### AIM OF THE TASK
For this exercise, output the line containing "match r with Throw" and every line after it through the end of the records, exactly, and no other line.
======== INPUT FOR THIS TASK
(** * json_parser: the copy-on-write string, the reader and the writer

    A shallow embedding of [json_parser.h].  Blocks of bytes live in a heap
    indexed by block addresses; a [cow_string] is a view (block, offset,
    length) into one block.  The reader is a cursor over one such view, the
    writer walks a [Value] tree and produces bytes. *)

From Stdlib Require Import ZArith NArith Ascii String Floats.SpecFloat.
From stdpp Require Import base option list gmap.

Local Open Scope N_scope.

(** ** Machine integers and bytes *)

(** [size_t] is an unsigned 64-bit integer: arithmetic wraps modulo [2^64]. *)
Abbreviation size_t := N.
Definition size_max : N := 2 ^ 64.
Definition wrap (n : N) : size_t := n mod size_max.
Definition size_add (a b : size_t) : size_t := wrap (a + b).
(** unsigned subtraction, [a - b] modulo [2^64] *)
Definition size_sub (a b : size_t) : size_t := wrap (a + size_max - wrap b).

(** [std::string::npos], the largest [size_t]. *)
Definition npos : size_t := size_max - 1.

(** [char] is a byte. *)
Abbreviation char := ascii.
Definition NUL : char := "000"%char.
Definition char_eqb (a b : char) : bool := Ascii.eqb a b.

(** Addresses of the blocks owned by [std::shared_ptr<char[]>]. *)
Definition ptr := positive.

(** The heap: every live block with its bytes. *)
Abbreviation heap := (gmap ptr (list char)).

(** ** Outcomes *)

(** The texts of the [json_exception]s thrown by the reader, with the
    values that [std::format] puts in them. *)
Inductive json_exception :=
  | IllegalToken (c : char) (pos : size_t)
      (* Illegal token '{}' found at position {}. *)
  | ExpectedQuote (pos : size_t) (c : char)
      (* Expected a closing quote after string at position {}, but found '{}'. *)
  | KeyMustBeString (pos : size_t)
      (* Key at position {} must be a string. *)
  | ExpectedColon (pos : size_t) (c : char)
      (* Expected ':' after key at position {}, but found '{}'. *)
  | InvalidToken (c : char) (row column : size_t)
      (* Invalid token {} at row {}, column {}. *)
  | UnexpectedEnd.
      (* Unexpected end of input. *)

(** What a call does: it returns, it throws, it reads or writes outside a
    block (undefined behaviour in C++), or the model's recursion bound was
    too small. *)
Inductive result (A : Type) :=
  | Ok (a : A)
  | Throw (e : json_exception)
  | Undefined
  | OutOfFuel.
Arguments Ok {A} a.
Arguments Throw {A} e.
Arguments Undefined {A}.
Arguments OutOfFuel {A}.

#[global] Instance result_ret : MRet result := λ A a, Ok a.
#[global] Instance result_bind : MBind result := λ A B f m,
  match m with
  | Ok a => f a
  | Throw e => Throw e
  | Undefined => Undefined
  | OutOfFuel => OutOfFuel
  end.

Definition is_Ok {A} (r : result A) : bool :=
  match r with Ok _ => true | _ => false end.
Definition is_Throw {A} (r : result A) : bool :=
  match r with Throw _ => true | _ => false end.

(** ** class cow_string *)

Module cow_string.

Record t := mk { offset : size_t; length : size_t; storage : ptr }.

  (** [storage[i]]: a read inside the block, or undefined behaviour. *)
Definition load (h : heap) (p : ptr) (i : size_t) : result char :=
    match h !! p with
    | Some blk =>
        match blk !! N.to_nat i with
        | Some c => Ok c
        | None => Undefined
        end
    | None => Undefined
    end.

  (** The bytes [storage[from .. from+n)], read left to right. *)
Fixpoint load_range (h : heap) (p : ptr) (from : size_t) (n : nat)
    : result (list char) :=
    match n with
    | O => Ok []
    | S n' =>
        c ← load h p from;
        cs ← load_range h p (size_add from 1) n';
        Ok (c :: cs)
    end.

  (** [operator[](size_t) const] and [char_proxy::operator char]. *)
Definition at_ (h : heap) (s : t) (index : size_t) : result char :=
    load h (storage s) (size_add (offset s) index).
================
### WRITTEN ANSWER
  match r with Throw _ => true | _ => false end.

(** ** class cow_string *)

Module cow_string.

Record t := mk { offset : size_t; length : size_t; storage : ptr }.

  (** [storage[i]]: a read inside the block, or undefined behaviour. *)
Definition load (h : heap) (p : ptr) (i : size_t) : result char :=
    match h !! p with
    | Some blk =>
        match blk !! N.to_nat i with
        | Some c => Ok c
        | None => Undefined
        end
    | None => Undefined
    end.

  (** The bytes [storage[from .. from+n)], read left to right. *)
Fixpoint load_range (h : heap) (p : ptr) (from : size_t) (n : nat)
    : result (list char) :=
    match n with
    | O => Ok []
    | S n' =>
        c ← load h p from;
        cs ← load_range h p (size_add from 1) n';
        Ok (c :: cs)
    end.

  (** [operator[](size_t) const] and [char_proxy::operator char]. *)
Definition at_ (h : heap) (s : t) (index : size_t) : result char :=
    load h (storage s) (size_add (offset s) index).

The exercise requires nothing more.